Cytology, sometimes called cytopathology, involves looking at your individual cells to screen for and diagnose diseases. A sample of cells is taken from your body and suitably prepared. It is then looked at under the microscope to identify the cell and check for any abnormal cell changes.

A cytology test can be used to diagnose possible cancer and also pre-cancer which is cell changes that if left untreated may develop into true cancer. It can also diagnose many non-cancerous medical conditions such as infections and systemic diseases.

Is cytology a biopsy?

No cytology is not a biopsy. They are similar in that they both are used to help healthcare professionals determine a diagnosis. However, they have some differences.

Cytology only requires a very small sample and a pathologist will examine the individual cells or clusters of cells. Biopsies usually involve taking larger pieces of tissue than in a cytology test. A pathologist may examine several types of cells in a biopsy tissue sample.

Biopsy procedures are generally more invasive than cytology tests. They may require a local or general anaesthetic. A cytology test is typically simple and painless.

Sometimes a biopsy is performed in addition to cytology to confirm a cancer diagnosis.

What is an example of cytology?

Cytology tests can be used to investigate cells in almost all areas of your body. Some common types of cytology tests include gynaecologic, urinary, breast, thyroid, gastroenterology tract, lymph node, respiratory, eye, and ear cytology.

You will only have a diagnostic cytology test if you have signs or symptoms that suggest you might have a certain disease or infection. A diagnostic cytology test investigates if abnormal cells are present and if they are, the test accurately classifies the disease.

Screening cytology tests are used to see if you could have a certain disease, such as cancer, even before you experience symptoms. Cervical screening (a smear test) is offered to all women and people with a cervix aged 25 to 64. This takes a sample of cells from a woman’s cervix and checks them for high-risk types of human papillomavirus (HPV) that can cause changes to the cells of your cervix. If these types of HPV are found, the sample is checked for any cervix cell changes that can turn into cervical cancer.

What are the two types of cytology?

There are two main types of cytology:

  • Exfoliative cytology – the examined cells are either “shed” by your body naturally or are manually scraped or brushed (exfoliated) from the surface of your tissue.

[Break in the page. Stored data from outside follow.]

(** * Wplace-BlueMarble: the template diff and progress engine

    A shallow embedding of [src/Pixel.js] (classes [Pixel], [TileProgress],
    [TileProgressManager]), [src/TemplateArray.js] and the method
    [drawTemplateOnTile] of [src/templateManager.js], with the properties
    of the specification stated and proved over it.

    Conventions.
    - A JavaScript number is an exact integer of [Z]; every count and index
      of the engine stays far below 2^53, where doubles are exact.  A number
      that may be [NaN] is an [option Z] with [None] for [NaN].
    - A value read from an array that may be [undefined] is an [option]
      with [None] for [undefined].
    - A [Uint8ClampedArray] is a [list Z]; a plain object used as a
      dictionary is a [gmap string _]; a [Set] of strings is a
      [gset string]; a [Map], whose iteration order matters, and an object
      whose keys are enumerated are association lists in insertion order.
    - Output-only effects ([console.log], [handleDisplayStatus],
      [postMessage]) are left out. *)

From Stdlib Require Import Ascii.
From stdpp Require Import base numbers list list_numbers strings pretty gmap sorting.

Open Scope Z_scope.

(** ** JavaScript numbers and strings *)

Module JS.

(** A number or [NaN]. *)
Definition num := option Z.

Definition add (a b : num) : num :=
  match a, b with Some x, Some y => Some (x + y) | _, _ => None end.

Definition mul (a b : num) : num :=
  match a, b with Some x, Some y => Some (x * y) | _, _ => None end.

(** [a < b] and [a >= b]: every comparison with [NaN] is [false]. *)
Definition lt (a b : num) : bool :=
  match a, b with Some x, Some y => bool_decide (x < y) | _, _ => false end.

Definition ge (a b : num) : bool :=
  match a, b with Some x, Some y => bool_decide (y ≤ x) | _, _ => false end.

(** [a % b] on integers: the remainder has the sign of the dividend, and
    [a % 0] is [NaN]. *)
Definition rem (a b : Z) : num :=
  if decide (b = 0) then None else Some (Z.rem a b).

(** [Math.floor(a / b)] on integers with [b] not zero. *)
Definition floor_div (a b : Z) : Z := a `div` b.

(** [data[i]]: [undefined] when [i] is [NaN], negative or past the end. *)
Definition at_index {A} (data : list A) (i : num) : option A :=
  match i with
  | Some n => if decide (0 ≤ n) then data !! Z.to_nat n else None
  | None => None
  end.

(** [s.startsWith(q)]. *)
Fixpoint startsWith (s q : string) {struct q} : bool :=
  match q with
  | EmptyString => true
  | String c q' =>
      match s with
      | EmptyString => false
      | String d s' => if decide (c = d) then startsWith s' q' else false
      end
  end.

(** [s.split(c)] for a one-character separator. *)
Fixpoint split (c : ascii) (s : string) : list string :=
  match s with
  | EmptyString => [EmptyString]
  | String a s' =>
      if decide (a = c) then EmptyString :: split c s'
      else match split c s' with
           | [] => [String a EmptyString]
           | h :: t => String a h :: t
           end
  end.

(** [l.join(c)]. *)
Fixpoint join (c : ascii) (l : list string) : string :=
  match l with
  | [] => EmptyString
  | [x] => x
  | x :: l' => x +:+ String c (join c l')
  end.

(** [s.includes(c)] for one character. *)
Fixpoint includes (s : string) (c : ascii) : bool :=
  match s with
  | EmptyString => false
  | String a s' => if decide (a = c) then true else includes s' c
  end.

(** A template literal [`${v}`] of a number or [undefined]. *)
Definition show (v : option Z) : string :=
  match v with Some z => pretty z | None => "undefined" end.

End JS.

(** ** [Pixel.js]: class [Pixel] *)

Module Pixel.

Record t := mk {
  red : option Z;
  green : option Z;
  blue : option Z;
  alpha : option Z
}.

(** [undefined >= 64] and [undefined < 64] are both [false]. *)
Definition isPainted (p : t) : bool :=
  match alpha p with Some a => bool_decide (64 ≤ a) | None => false end.

Definition isUnpainted (p : t) : bool :=
  match alpha p with Some a => bool_decide (a < 64) | None => false end.

Definition getFromData (data : list Z) (index : JS.num) : t :=
  {| red := JS.at_index data index;
     green := JS.at_index data (JS.add index (Some 1));
     blue := JS.at_index data (JS.add index (Some 2));
     alpha := JS.at_index data (JS.add index (Some 3)) |}.

Definition getColorKey (p : t) : string :=
  JS.show (red p) +:+ "," +:+ JS.show (green p) +:+ "," +:+ JS.show (blue p).

Definition equalsRGB (p q : t) : bool :=
  bool_decide (red p = red q) && bool_decide (green p = green q)
  && bool_decide (blue p = blue q).

Definition equalsRGBA (p q : t) : bool :=
  bool_decide (red p = red q) && bool_decide (green p = green q)
  && bool_decide (blue p = blue q) && bool_decide (alpha p = alpha q).

End Pixel.

(** ** [Pixel.js]: classes [TileProgress] and [TileProgressManager] *)

(** An element of [wrongPixelPositions]: the object [{tx, ty, px, py}]. *)
Record WrongPixelPosition := {
  tx : JS.num;
  ty : JS.num;
  px : JS.num;
  py : JS.num
}.

Record TileProgress := {
  totalPixelCount : Z;
  paintedPixelCount : Z;
  wrongPixelCount : Z;
  paintedPixelColorCounts : gmap string Z;
  wrongPixelColorCounts : gmap string Z;
  wrongPixelPositions : list WrongPixelPosition
}.

Module TileProgressManager.

(** The [Map] [tileProgress], in insertion order. *)
Definition t := list (string * TileProgress).

Definition empty : t := [].

(** [Map.prototype.set]: a present key keeps its place and takes the new
    value, an absent key is added at the end. *)
Fixpoint set (tileKey : string) (progress : TileProgress) (m : t) : t :=
  match m with
  | [] => [(tileKey, progress)]
  | (k, v) :: m' =>
      if decide (k = tileKey) then (k, progress) :: m'
      else (k, v) :: set tileKey progress m'
  end.

Fixpoint get (tileKey : string) (m : t) : option TileProgress :=
  match m with
  | [] => None
  | (k, v) :: m' => if decide (k = tileKey) then Some v else get tileKey m'
  end.

Definition has (tileKey : string) (m : t) : bool :=
  bool_decide (is_Some (get tileKey m)).

(** The object returned by [computeTotalProgress]; the fields carry the
    names of the locals that are summed. *)
Record TotalProgress := {
  aggregateTotalPixelCount : Z;
  aggregatePaintedPixelCount : Z;
  aggregateWrongPixelCount : Z;
  aggregateWrongPixelPositions : list WrongPixelPosition
}.

Definition addProgress (acc : TotalProgress) (progress : TileProgress)
  : TotalProgress :=
  {| aggregateTotalPixelCount :=
       aggregateTotalPixelCount acc + totalPixelCount progress;
     aggregatePaintedPixelCount :=
       aggregatePaintedPixelCount acc + paintedPixelCount progress;
     aggregateWrongPixelCount :=
       aggregateWrongPixelCount acc + wrongPixelCount progress;
     aggregateWrongPixelPositions :=
       aggregateWrongPixelPositions acc ++ wrongPixelPositions progress |}.

Definition computeTotalProgress (m : t) : TotalProgress :=
  foldl addProgress
    {| aggregateTotalPixelCount := 0;
       aggregatePaintedPixelCount := 0;
       aggregateWrongPixelCount := 0;
       aggregateWrongPixelPositions := [] |}
    (m.*2).

End TileProgressManager.

(** ** Templates and their tile fragments *)

(** A bitmap with the RGBA bytes that [getImageData] reads back once the
    bitmap is drawn on a canvas of its own size. *)
Record ImageBitmap := {
  width : Z;
  height : Z;
  data : list Z
}.

(** A value of [colorPalette]: [{count, enabled}]. *)
Record PaletteEntry := {
  count : Z;
  enabled : bool
}.

(** Modelled from the spec: the class [Template] ([Template.js] is not
    among the sources), with the fields the engine reads.  [chunked] is the
    spec's [tiles], an object from tile address to bitmap whose keys are
    enumerated in insertion order, and is [null] until the template is
    chunked; [tilePrefixes] is the spec's [tilePrefixSet]. *)
Record Template := {
  sortID : Z;
  chunked : option (list (string * ImageBitmap));
  tilePrefixes : option (gset string);
  colorPalette : option (gmap string PaletteEntry);
  allowedColorsSet : option (gset string)
}.

(** Modelled from the spec: the class [TemplateTileBlob]
    ([TemplateTileBlob.js] is not among the sources), the spec's tile
    fragment [{bitmap, tileCoords, pixelCoords}].  The coordinates are the
    pieces of the split key, [undefined] where the key has too few. *)
Record TemplateTileBlob := {
  bitmap : ImageBitmap;
  tileCoords : option string * option string;
  pixelCoords : option string * option string
}.

(** What the engine takes from outside the sources: the builtin [Number]
    applied to a string, and [formatTileCoords] of [utils.js]. *)
Class Externals := {
  Number : string → JS.num;
  formatTileCoords : Z * Z → string
}.

(** [Number(v)] for a string or [undefined]; [Number(undefined)] is [NaN]. *)
Definition NumberOf `{Externals} (v : option string) : JS.num :=
  match v with Some s => Number s | None => None end.
(** The command lines of three domains.  An empty value leaves no empty
    argument behind (agricola), and a generator that is a Python script is
    run by the interpreter. *)
Example command_lines :
  let resolved g n p := String.append g (String.append "/" (String.append n (String.append "/" p))) in
  get_generator_command (fun _ => EmptyString) resolved "python3" ferry "generators"
    {[ "locations" := VInt 3; "cars" := VInt 12 ]} 0
  = Ok ["generators/ferry/ferry"; "-l"; "3"; "-c"; "12"; "-s"; "0"]
  /\ get_generator_command (fun _ => EmptyString) resolved "python3" barman "generators"
       {[ "cocktails" := VInt 3; "shots" := VInt 4; "ingredients" := VInt 2 ]} 1
     = Ok ["python3"; "generators/barman/barman-generator.py"; "3"; "2"; "4"; "1"]
  /\ (d ← get_domain "agricola";
      get_generator_command (fun _ => EmptyString) resolved "python3" d "generators"
        {[ "stages" := VInt 3; "workers" := VInt 4; "all_workers_flag" := VStr EmptyString ]} 2)
     = Ok ["python3"; "generators/agricola/GenAgricola.py"; "3"; "2"; "--num_workers"; "4"].
Proof. vm_compute. repeat split; reflexivity. Qed.

(** Whether formatting the template of [d] with the configuration [c] as it
    comes from the grid raises [KeyError] for the placeholder [key]. *)
Definition lacks (d : Domain) (key : string) (c : config) : bool :=
  match format_command (fun _ => EmptyString) (command_template d) c 0 with
  | Raise (KeyError k) => String.eqb k key
  | _ => false
  end.

Lemma unadapted_grids_lack :
  match enumerated_grid (attributes grid_domain),
        enumerated_grid (attributes maintenance_domain) with
  | Ok g, Ok m => forallb (lacks grid_domain "keys") g
                  && forallb (lacks maintenance_domain "planes") m
  | _, _ => false
  end = true.
Proof. vm_compute. reflexivity. Qed.
(* ===== verification/Entry.v ===== *)
(** * Errors, entry states, generations and commit intents

    Models [src/error.rs] and [src/entry.rs]: the single error type, the
    state an entry of the control plane is in, the generation discipline, and
    the payload-free record of a two-phase commit. *)

From S2P Require Import Prelude.

(** ** [CacheError] *)

Inductive CacheError : Type :=
| Unauthenticated
| Unauthorized
| TierUnavailable
| WriteIndeterminate
| PolicyDenied
| Miss
| PopulationFailed
| Timeout
| Cancelled
| StaleGeneration
| WriteContended
| SerializationFailed
| ConfigurationError
| CapacityExhausted
| Corrupted
| UncommittedIntent.

#[export] Instance CacheError_eq_dec : EqDecision CacheError.
Proof. solve_decision. Defined.

(** A fallible operation of the crate. *)
Abbreviation res A := (result A CacheError).

(** ** [Generation] *)

(** A generation is a [u64]. *)
Abbreviation Generation := Z (only parsing).

Definition is_stale (self current : Generation) : bool := (self <? current)%Z.

(** ** [EntryState] *)

Inductive EntryState : Type :=
| Absent
| Ready
| Stale
| InFlight
| Prepared
| Failed.

#[export] Instance EntryState_eq_dec : EqDecision EntryState.
Proof. solve_decision. Defined.

Definition is_readable (s : EntryState) : bool :=
  match s with Ready | Stale => true | _ => false end.

Definition is_claimable (s : EntryState) : bool :=
  match s with Absent | Failed | Stale => true | _ => false end.

(** ** [IntentKind] *)

Inductive IntentKind : Type := Write | Move.

#[export] Instance IntentKind_eq_dec : EqDecision IntentKind.
Proof. solve_decision. Defined.

Definition IntentKind_as_u8 (k : IntentKind) : Z :=
  match k with Write => 1 | Move => 2 end.

Definition IntentKind_from_u8 (v : Z) : option IntentKind :=
  if (v =? 1)%Z then Some Write
  else if (v =? 2)%Z then Some Move
  else None.

(** ** [CommitIntent] *)

(** [TierIdLite] is the index byte of a rung. *)
Record CommitIntent : Type := mkIntent {
  ci_kind : IntentKind;
  ci_target_tier : Z;
  ci_generation : Generation;
  ci_started_nanos : Z
}.

(** ** [CacheEntry] *)

Record CacheEntry (V : Type) : Type := mkCacheEntry {
  ent_value : V;
  ent_generation : Generation;
  ent_expiration : option Duration
}.

(** ** Lemmas *)

Lemma intent_kind_roundtrip k : IntentKind_from_u8 (IntentKind_as_u8 k) = Some k.
Proof. by destruct k. Qed.

(** The two predicates on states split the readable from the claimable ones,
    with [Stale] in both and the two in-progress states in neither. *)
Lemma readable_claimable_split s :
  (is_readable s = false /\ is_claimable s = false) <-> s = InFlight \/ s = Prepared.
Proof. destruct s; cbn; intuition congruence. Qed.

Lemma is_stale_spec g c : is_stale g c = true <-> (g < c)%Z.
Proof. apply Z.ltb_lt. Qed.

#[export] Hint Rewrite intent_kind_roundtrip : thesix.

    Examples that collect naturally shed tissues or fluids include respiratory samples in spit and coughed up mucous, a urine sample, and discharge or secretion samples perhaps from your eye, vagina or nipple.

    Examples of cells retrieved by manual brushing include cervical screening, skin or mucous samples, and gastrointestinal tract samples using endoscopy.

  • Intervention cytology – is when a sample of cells is obtained by “intervening” with your body and piercing your skin in some way to get a sample of cells.

The most common type of intervention cytology is fine-needle aspiration (FNA). This involves a healthcare provider injecting a thin needle into the area that they need to sample and drawing out fluid that is then examined under a microscope.

Fine-needle aspiration may be performed on fluid-filled lumps (cysts) under your skin, solid lumps (nodules or masses) under your skin, your lymph nodes, your pericardial fluid (fluid in the sac around your heart), and your pleural fluid (in the space between your lung and the inside of your chest wall).

What is the procedure for cytology tests?

Cytology tests differ slightly depending on the type of cells being tested and if the sample is tissue or fluid.

In general, there are four steps to a cytology test. They include:

  1. Collecting the sample cells – such as by brushing, scraping, collecting a urine sample, or using fine-need aspiration.
  2. Processing the sample cells - the sample may be smeared onto the microscope slide, dyed to help make the cells easier to see, or put in a centrifuge to separate the cells they want to examine from the fluid.
  3. Examining the sample cells – under a microscope and marking abnormal cells.
  4. Sharing the results - the pathologist will send a report to your healthcare provider who will share them with you and discuss any next steps.

What is the most common test done in cytology?

Cytology is most commonly used to diagnose or screen for cancer. The most common test done in cytology is the cervical screening test.